Suppose I want to build a composite type
type X{A<:AbstractArray}
list::Vector{A}
individual::A
end
Now, al the elements of the list should be of some concrete type of
AbstractArray{T,N}, whereas individual is required to be of the same
concrete type of AbstractArray, have the same T, but can have a different
N'. So if all the elements in the list are Float64 Arrays, then so should
be individual. For AbstractArray this is less of an issue, since there are
not many concrete types with arbitrary N. In my code, it is not actually
the AbstractArray hierarchy that I am using, but some other hierarchy with
several concrete types.
So I was thinking of writing an outer constructor that accepts a general
list::Vector, does several consistency check, and tries to determine the
concrete subtype, but without fixing the N.

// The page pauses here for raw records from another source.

(** The sizes of the groups the body of [Generate] appends to [tests]. *)
Lemma generateBody_groups (includeLargeReorg : bool) (s : genState) (u : unit) :
  outcome (generateBody includeLargeReorg s) = Val u ->
  exists groups,
    groupsOf (final (generateBody includeLargeReorg s)) = groupsOf s ++ groups /\
    map length groups =
      Z.to_nat (CoinbaseMaturity (params (gen s)))
      :: [1; 1; 1; 1; 1; 1; 1; 1; 1; 1; 2; 1; 2; 1; 2; 1]%nat /\
    exists first rest,
      groups = first :: rest /\
      Forall (fun t => exists name block height keySets keyIds,
                  t = AcceptedBlock name (Some block) height true false
                        keySets keyIds) first.
Proof.
  unfold generateBody.
  rewrite bind_quiet by apply quiet_getGen. cbn [outcome getGen].
  rewrite bind_quiet by apply quiet_makeSpendableOut.
  destruct (outcome (makeSpendableOut (tip (gen s)) 0 0 s)) as [rootOut|];
    [|done].
  rewrite bind_quiet by apply quiet_makeSpendableOut.
  destruct (outcome (makeSpendableOut (tip (gen s)) 0 1 s)) as [provisionOut|];
    [|done].
  rewrite bind_quiet by apply quiet_makeSpendableOut.
  destruct (outcome (makeSpendableOut (tip (gen s)) 0 2 s)) as [issueOut|];
    [|done].
  cbv zeta.
  set (n := Z.to_nat (CoinbaseMaturity (params (gen s)))).
  intros H.
  apply bind_outcome_Val in H as (testInstances & Hm & H & -> & _).
  destruct (matureBlocks_Val _ _ _ _ _ Hm)
    as ((new & Hnew & Hlen & Hall) & _ & _ & Ht).
  cbn [app] in Hnew. subst new.
  set (s1 := final (matureBlocks n 0 [] s)) in *.
  apply bind_outcome_Val in H as ([] & _ & H & -> & _).
  set (s2 := final (appendTests testInstances s1)) in *.
  assert (Hs2 : groupsOf s2 = groupsOf s ++ [testInstances]).
  { unfold groupsOf, s2. cbn. by rewrite Ht. }
  match type of H with
  | outcome (?m s2) = Val u =>
      assert (appendsGroups
                [1; 1; 1; 1; 1; 1; 1; 1; 1; 1; 2; 1; 2; 1; 2; 1]%nat m)
        as Hgroups
  end.
  { eapply appendsGroups_weaken.
    - eapply appendsGroups_bind;
        [apply appendsGroups_collectOuts | intros outs].
      repeat first
        [ apply appendsGroups_rejected
        | eapply appendsGroups_bind; [groups_leaf | intros ?; cbv zeta] ].
    - reflexivity. }
  destruct (Hgroups s2 u H) as (groups & Hg & Hsizes).
  exists (testInstances :: groups).
  rewrite Hg, Hs2, <- app_assoc. split; [done|]. split.
  - cbn [map]. by rewrite Hlen, Hsizes.
  - eauto.
Qed.

(** X25: when [Generate] returns without an error, it returns 17 groups
    of test instances: first one with as many instances as the coinbase
    maturity of the parameters, each expecting a block to be accepted on
    the main chain, then 16 groups of one instance, or of two where a
    block goes to a side chain (the groups of b11, b13 and b15). *)
Theorem Generate_group_sizes (includeLargeReorg : bool) :
  snd (Generate includeLargeReorg) = None ->
  exists first rest,
    fst (Generate includeLargeReorg) = Some (first :: rest) /\
    length first = Z.to_nat (CoinbaseMaturity RegressionNetParams) /\
    Forall (fun t => exists name block height keySets keyIds,
                t = AcceptedBlock name (Some block) height true false
                      keySets keyIds) first /\
    map length rest = [1; 1; 1; 1; 1; 1; 1; 1; 1; 1; 2; 1; 2; 1; 2; 1]%nat.
Proof.
  unfold Generate.
  destruct (outcome (generateBody includeLargeReorg _)) as [u|v] eqn:Hb;
    [|done].
  intros _. cbn [fst].
  destruct (generateBody_groups _ _ _ Hb)
    as (groups & Hg & Hsizes & first & rest & -> & Hall).
  destruct (generateBody_leavesTests _ _ _ Hb) as [l Hl].
  unfold groupsOf in Hg. rewrite Hl in Hg. cbn in Hg. subst l.
  exists first, rest. split; [done|].
  cbn [map] in Hsizes. injection Hsizes as Hfirst Hrest. done.
Qed.

(** ** What a run of Generate needs *)

Lemma returnsOnlyIf_bind_l {S A B} (P : Prop) (m : M S A) (k : A -> M S B) :
  returnsOnlyIf P m -> returnsOnlyIf P (bind m k).
Proof.
  intros Hm s b Hb. apply bind_outcome_Val in Hb as (a & Ha & _). eauto.
Qed.

Lemma returnsOnlyIf_bind_r {S A B} (P : Prop) (m : M S A) (k : A -> M S B) :
  (forall a, returnsOnlyIf P (k a)) -> returnsOnlyIf P (bind m k).
Proof.
  intros Hk s b Hb. apply bind_outcome_Val in Hb as (a & _ & Hkb & _).
  exact (Hk a _ _ Hkb).
Qed.

Lemma returnsOnlyIf_bind_post {S A B} (Q : A -> Prop) (P : Prop)
    (m : M S A) (k : A -> M S B) :
  (forall s a, outcome (m s) = Val a -> Q a) ->
  (forall a, Q a -> returnsOnlyIf P (k a)) ->
  returnsOnlyIf P (bind m k).
Proof.
  intros HQ Hk s b Hb. apply bind_outcome_Val in Hb as (a & Ha & Hkb & _).
  exact (Hk a (HQ _ _ Ha) _ _ Hkb).
Qed.

Lemma returnsOnlyIf_index {S A} (P : Prop) (l : list A) (i : Z) :
  ((Z.to_nat i < length l)%nat -> P) -> returnsOnlyIf (S := S) P (index l i).
Proof.
  intros HP s a. unfold index. destruct (i <? 0); [done|].
  destruct (l !! Z.to_nat i) eqn:Hi; [|done].
  intros _. apply HP. by apply lookup_lt_Some in Hi.
Qed.

(** The body of [Generate] returns only with a coinbase maturity of at
    least 10: it indexes the thirteenth collected output. *)
Lemma generateBody_maturity (includeLargeReorg : bool) (s : genState)
    (u : unit) :
  outcome (generateBody includeLargeReorg s) = Val u ->
  10 <= CoinbaseMaturity (params (gen s)).
Proof.
  unfold generateBody.
  rewrite bind_quiet by apply quiet_getGen. cbn [outcome getGen].
  rewrite bind_quiet by apply quiet_makeSpendableOut.
  destruct (outcome (makeSpendableOut (tip (gen s)) 0 0 s)) as [rootOut|];
    [|done].
  rewrite bind_quiet by apply quiet_makeSpendableOut.
  destruct (outcome (makeSpendableOut (tip (gen s)) 0 1 s)) as [provisionOut|];
    [|done].
  rewrite bind_quiet by apply quiet_makeSpendableOut.
  destruct (outcome (makeSpendableOut (tip (gen s)) 0 2 s)) as [issueOut|];
    [|done].
  cbv zeta.
  set (n := Z.to_nat (CoinbaseMaturity (params (gen s)))).
  assert (Hn : (10 <= n)%nat -> 10 <= CoinbaseMaturity (params (gen s)))
    by (unfold n; lia).
  revert u.
  match goal with
  | |- forall u, outcome (?m s) = Val u -> _ =>
      assert (returnsOnlyIf (10 <= CoinbaseMaturity (params (gen s))) m)
        as Hm; [|intros u; apply Hm]
  end.
  apply returnsOnlyIf_bind_r. intros testInstances.
  apply returnsOnlyIf_bind_r. intros _.
  apply (returnsOnlyIf_bind_post (fun outs => length outs = (3 + n)%nat)).
  { intros s0 outs Ho. apply collectOuts_Val in Ho as [Ho _]. exact Ho. }
  intros outs Hlen.
  repeat first
    [ apply returnsOnlyIf_bind_l; apply returnsOnlyIf_index;
      intros; apply Hn; lia
    | apply returnsOnlyIf_bind_r; intros ?; cbv zeta ].
Qed.

(** X26: [Generate] returns without an error only if the coinbase
    maturity of the parameters is at least 10: with 3 outputs of the
    genesis block and one per matured block it spends the collected
    output of index 12. *)
Theorem Generate_needs_maturity (includeLargeReorg : bool) :
  snd (Generate includeLargeReorg) = None ->
  10 <= CoinbaseMaturity RegressionNetParams.
Proof.
  unfold Generate.
  destruct (outcome (generateBody includeLargeReorg _)) as [u|v] eqn:Hb;
    [|done].
  intros _.
  exact (generateBody_maturity _ _ u Hb).
Qed.


End GenerateShapeFacts.

(* ===================================================================== *)
(** * More of both parts on concrete inputs                               *)
(* ===================================================================== *)

Section AnalysisExamples.
Import Wire Txscript TxscriptInfo Std StdInfo.

Lemma twoOfThree_distinct_keyIDs_witness :
  typeOfScript (E := env) (twoOfThree 1 2) = AztecTy /\
  typeOfScript (E := env) (twoOfThree 7 7) = NonStandardTy.
Proof.
  split.
  - apply (twoOfThree_distinct_keyIDs (E := env)
             (opOnly 82) (pushData (replicate 20 9))
             (pushData [1; 0; 0; 0]) (pushData [2; 0; 0; 0])
             (opOnly 83) (opOnly 186) 1 2);
      first [reflexivity | vm_compute; discriminate].
  - apply (twoOfThree_distinct_keyIDs (E := env)
             (opOnly 82) (pushData (replicate 20 9))
             (pushData [7; 0; 0; 0]) (pushData [7; 0; 0; 0])
             (opOnly 83) (opOnly 186) 7 7);
      first [reflexivity | vm_compute; discriminate].
Defined.
(** [get_open_sprints(data)]. *)
Definition get_open_sprints (data : Store) : list Sprint :=
  filter (fun s => negb (sprint_closed s)) (dict_values (sprints data)).

(** The comment mark of the listings: ["💬" if t.get("comment") else ""]. *)
Definition comment_mark (t : Task) : string :=
  if truthy (task_comment t) then "💬" else "".

(** The marker line of the editor template. *)
Definition COMMENT_MARKER : string := "---COMMENT---".

(** The template [task_edit_vi] writes to the temporary file. *)
Definition vi_template (task : Task) : string :=
  "# Edit task fields below" ++ nl ++
  "# Lines starting with # are ignored" ++ nl ++
  "# Leave a value empty to keep current value" ++ nl ++
  "# ----------------------------" ++ nl ++
  nl ++
  "name=" ++ py_fmt (task_name task) ++ nl ++
  "status=" ++ py_fmt (task_status task) ++ nl ++
  "sprint=" ++ py_or (task_sprint_code task) "" ++ nl ++
  "start_date=" ++ py_or (task_start_date task) "" ++ nl ++
  "review_date=" ++ py_or (task_review_date task) "" ++ nl ++
  "end_date=" ++ py_or (task_end_date task) "" ++ nl ++
  "estimated_time=" ++ py_or (task_estimated_time task) "" ++ nl ++
  "actual_time=" ++ py_or (task_actual_time task) "" ++ nl ++
  nl ++
  COMMENT_MARKER ++ nl ++
  py_or (task_comment task) "" ++ nl.

(** What the loop over the lines of the edited file keeps: [updates],
    [comment_lines] and [in_comment]. *)
Record vi_scan : Type := mkScan {
  updates : dict (option string);
  comment_lines : list string;
  in_comment : bool
}.

(** One turn of the loop [for line in lines] of [task_edit_vi]. *)
Definition vi_scan_line (st : vi_scan) (line : string) : vi_scan :=
  let line := rstrip_nl line in
  if line =? COMMENT_MARKER
  then mkScan (updates st) (comment_lines st) true
  else if in_comment st
  then mkScan (updates st) (comment_lines st ++ [line])%list (in_comment st)
  else if (line =? "") || startswith "#" line then st
  else match split_once "=" line with
       | None => st
       | Some (k, v) =>
           let v := py_strip v in
           mkScan (dict_set k (if v =? "" then None else Some v) (updates st))
                  (comment_lines st) (in_comment st)
       end.

Definition vi_scan_lines (lines : list string) : vi_scan :=
  fold_left vi_scan_line lines (mkScan [] [] false).

(** [updates.get(k)]: [None] for a missing key as for a stored [None]. *)
Definition updates_get (k : string) (u : dict (option string)) : option string :=
  match dict_get k u with
  | Some v => v
  | None => None
  end.

(** The loop [for k, v in updates.items()] of [task_edit_vi]. *)
Definition vi_apply (u : dict (option string)) (task : Task) : Task :=
  fold_left
    (fun task kv =>
       if fst kv =? "sprint" then set_task_sprint_code (snd kv) task
       else if task_has_key (fst kv) then task_setitem (fst kv) (snd kv) task
       else task)
    u task.

(** [content if content.strip() else None]. *)
Definition comment_or_None (content : string) : option string :=
  if py_strip content =? "" then None else Some content.

(** The loop of [sprint_close] over [data["tasks"].values()]: the tasks
    after it, and [moved]. *)
Fixpoint close_loop (code : string) (ts : dict Task) (moved : nat) : dict Task * nat :=
  match ts with
  | [] => ([], moved)
  | (k, t) :: rest =>
      if eq_str (task_sprint_code t) code && negb (eq_str (task_status t) "DONE")
      then let (rest', m) := close_loop code rest (S moved) in
           ((k, set_task_sprint_code None t) :: rest', m)
      else let (rest', m) := close_loop code rest moved in
           ((k, t) :: rest', m)
  end.
(** X15.  [fetchHistory] always completes normally and makes one query.
    It returns one record for every row of the answer, in the order of
    the answer, with no annotation for a row without [analysis_json];
    and it returns the empty list when the query rejects, resolves with
    an error, or resolves without data. *)
Theorem fetchHistory_never_throws (log : Log) :
  exists records log',
    fetchHistory database typeError log = (Normal records, log')
    /\ selects log' = S (selects log)
    /\ (forall items,
           database (selects log)
           = Normal {| data := Some items; error := None |} ->
           records = map toRecord items
           /\ log' = log ++ [Select])
    /\ ((forall items,
            database (selects log)
            <> Normal {| data := Some items; error := None |}) ->
        records = []).
Proof.
  exists (fst (fetched database typeError log)),
    (snd (fetched database typeError log)).
  split; [apply fetchHistory_fetched|].
  unfold fetched.
  destruct (database (selects log)) as [[[items|] [err|]] | err];
    cbn [fst snd error data]; rewrite !selects_app; simpl;
    (split; [lia|]); split; try (intros ? [=]); try reflexivity;
    try (intros; subst; split; reflexivity).
  intros H. exfalso. apply (H items). reflexivity.
Qed.

End HistoryFacts.

(** X16.  What was saved comes back: when a row of the history holds the
    columns [saveRecord] wrote for a result, [fetchHistory] maps it to a
    record on which a click shows that result again (same text, same
    correction, same annotations), with [error_count] the number of its
    annotations. *)
Theorem saved_result_comes_back_from_history
  (result : AnalysisResult) (item : SupabaseHistory.Item) (w : App.World) :
  holds item (rowOf result) ->
  App.currentResult
    (App.handleHistoryItemClick (SupabaseHistory.toRecord item) w)
  = Some result
  /\ App.viewMode
       (App.handleHistoryItemClick (SupabaseHistory.toRecord item) w)
     = App.single
  /\ SupabaseHistory.record_error_count (SupabaseHistory.toRecord item)
     = Some (Z.of_nat (List.length (annotations result))).
Proof.
  intros (Ho & Hc & Ha & He). unfold App.handleHistoryItemClick.
  simpl. rewrite Ho, Hc, Ha, He. destruct result; repeat split.
Qed.

Lemma saved_result_comes_back_from_history_witness :
  App.currentResult
    (App.handleHistoryItemClick
       (SupabaseHistory.toRecord
          {| SupabaseHistory.item_id := Some 7;
             SupabaseHistory.item_created_at := Some "2025-01-01";
             SupabaseHistory.item_original_text := "He go.";
             SupabaseHistory.item_corrected_text := "He goes.";
             SupabaseHistory.item_analysis_json := Some [sampleSpan 3 5];
             SupabaseHistory.item_error_count := Some 1 |})
       {| App.isAnalyzing := false; App.error := None;
          App.currentResult := None; App.history := [];
          App.showSettings := false; App.viewMode := App.history_view;
          App.api_base_url := None; App.requests := []; App.store := [];
          App.historyLog := [] |})
  = Some {| original_text := "He go."; corrected_text := "He goes.";
            annotations := [sampleSpan 3 5] |}
  /\ App.viewMode
       (App.handleHistoryItemClick
          (SupabaseHistory.toRecord
             {| SupabaseHistory.item_id := Some 7;
                SupabaseHistory.item_created_at := Some "2025-01-01";
                SupabaseHistory.item_original_text := "He go.";
                SupabaseHistory.item_corrected_text := "He goes.";
                SupabaseHistory.item_analysis_json := Some [sampleSpan 3 5];
                SupabaseHistory.item_error_count := Some 1 |})
          {| App.isAnalyzing := false; App.error := None;
             App.currentResult := None; App.history := [];
             App.showSettings := false; App.viewMode := App.history_view;
             App.api_base_url := None; App.requests := []; App.store := [];
             App.historyLog := [] |})
     = App.single
  /\ SupabaseHistory.record_error_count
       (SupabaseHistory.toRecord
          {| SupabaseHistory.item_id := Some 7;
             SupabaseHistory.item_created_at := Some "2025-01-01";
             SupabaseHistory.item_original_text := "He go.";
             SupabaseHistory.item_corrected_text := "He goes.";
             SupabaseHistory.item_analysis_json := Some [sampleSpan 3 5];
             SupabaseHistory.item_error_count := Some 1 |})
     = Some
         (Z.of_nat
            (List.length
               (annotations
                  {| original_text := "He go."; corrected_text := "He goes.";
                     annotations := [sampleSpan 3 5] |}))).
Proof.
  apply (saved_result_comes_back_from_history
           {| original_text := "He go."; corrected_text := "He goes.";
              annotations := [sampleSpan 3 5] |}).
  repeat split.
Defined.
(** X19: no step of [player_ready], [fire] or [disconnect] returns a
    session to placement: a registered game that has left placement is
    still registered and out of placement after the step. *)
Lemma session_events_leave_placement (st : server) (e : event) (st' : server)
    out (gid : string) (g : game) :
  (∃ sid b sh, e = player_ready sid b sh) ∨ (∃ sid r c, e = fire sid r c) ∨
    (∃ sid, e = disconnect sid) →
  step st e = Ok (st', out) →
  games st !! gid = Some g → phase g ≠ placement →
  ∃ g', games st' !! gid = Some g' ∧ phase g' ≠ placement.
Proof.
  intros [(sid & b & sh & ->)|[(sid & r & c & ->)|(sid & ->)]] Hstep Hg Hph;
    cbn in Hstep.
  - injection Hstep as Hstep. unfold on_player_ready in Hstep.
    destruct (binding (sock st sid)) as [[gid0 slot]|]; [|simplify_eq; eauto].
    destruct (games st !! gid0) as [g0|] eqn:Hg0; [|simplify_eq; eauto].
    pose proof (ready_game_phase g0 slot b sh) as Hr.
    destruct (ready_game g0 slot b sh) as [g1 started]. simplify_eq. cbn.
    rewrite lookup_insert.
    destruct (decide (gid0 = gid)) as [->|]; [|eauto].
    eexists; split; [done|]. cbn in Hr. rewrite Hr.
    destruct (ready _); [done | congruence].
  - unfold on_fire in Hstep.
    destruct (binding (sock st sid)) as [[gid0 slot]|]; [|simplify_eq; eauto].
    destruct (games st !! gid0) as [g0|] eqn:Hg0; [|simplify_eq; eauto].
    destruct (fire_game g0 slot r c) as [| | |g1 msg] eqn:Hf;
      simplify_eq; eauto.
    cbn. rewrite lookup_insert.
    destruct (decide (gid0 = gid)) as [->|]; [|eauto].
    eexists; split; [done|].
    destruct (fire_done_phase _ _ _ _ _ _ Hf) as [_ [-> | ->]]; done.
  - injection Hstep as Hstep. unfold on_disconnect in Hstep.
    rewrite sock_leave_queue, leave_queue_games in Hstep.
    destruct (binding (sock st sid)) as [[gid0 slot]|];
      [|simplify_eq; rewrite leave_queue_games; eauto].
    destruct (games st !! gid0) as [g0|] eqn:Hg0;
      [|simplify_eq; rewrite leave_queue_games; eauto].
    destruct (decide (phase g0 ≠ finished)); simplify_eq; cbn;
      [|rewrite leave_queue_games; eauto].
    rewrite lookup_insert.
    destruct (decide (gid0 = gid)) as [->|]; [by eexists|eauto].
Qed.

(** C5 (violated by the code): the handler of player_ready has no phase
    guard, so a session that is finished, by a disconnection or by a win,
    is taken back to battle when the remaining side submits ready again. *)
Theorem player_ready_reopens_finished :
  phase <$> games (after (opening ++ [disconnect "a"])) !! "a_b"
    = Some finished ∧
  phase <$> games (after (opening ++ [disconnect "a";
                     player_ready "b" fleet_board fleet_ships])) !! "a_b"
    = Some battle ∧
  phase <$> games (after (opening ++ sweep)) !! "a_b" = Some finished ∧
  phase <$> games (after (opening ++ sweep ++
                     [player_ready "b" fleet_board fleet_ships])) !! "a_b"
    = Some battle.
Proof. repeat split; vm_compute; reflexivity. Qed.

Op zaterdag 2 augustus 2014 19:06:02 UTC+2 schreef Leah Hanson:
>
> T{P1,P2,P3} is a family of types; each member specifies all three type
> parameters. There are no "super type" relationships within the family of T
> types; they are just all members of the same family (think "set") of types.
>
> Could you explain what you're trying to achieve? I don't think that making
> a type with only 2 of it's three parameters defined makes sense, so maybe
> we can find another way to achieve the same goal.
>
> -- Leah
>
>
> On Sat, Aug 2, 2014 at 6:37 AM, Jutho <[email protected] <javascript:>>
> wrote:
>
>> Suppose I have some type T{P1,P2,P3} depending some parameters. I don't
>> know which type exactly, except that it originates from a type hierarchy
>> which has 3 parameters. What is the best way to construct, given e.g. a
>> variable of type T{P1,P2,P3} with specific values for P1, P2, P3, to
>> construct the 'super' type T{P1,P2}. If TT = T{Float64,Float64,Float64}
>> then I know I could do TT.parameters = (TT.parameters[1],
>> TT.parameters[2], TypeVar(P3) ). But it turns out that is not yet
>> completely identical to T{Float64,Float64}, although TT==T{Float64,Float64}
>> and TT===T{Float64,Float64} evaluate to true. However, not all fields of TT
>> seem to be identical to those of T{Float64,Float64}. What is the
>> recommended strategy ? Is there a specific method for doing this?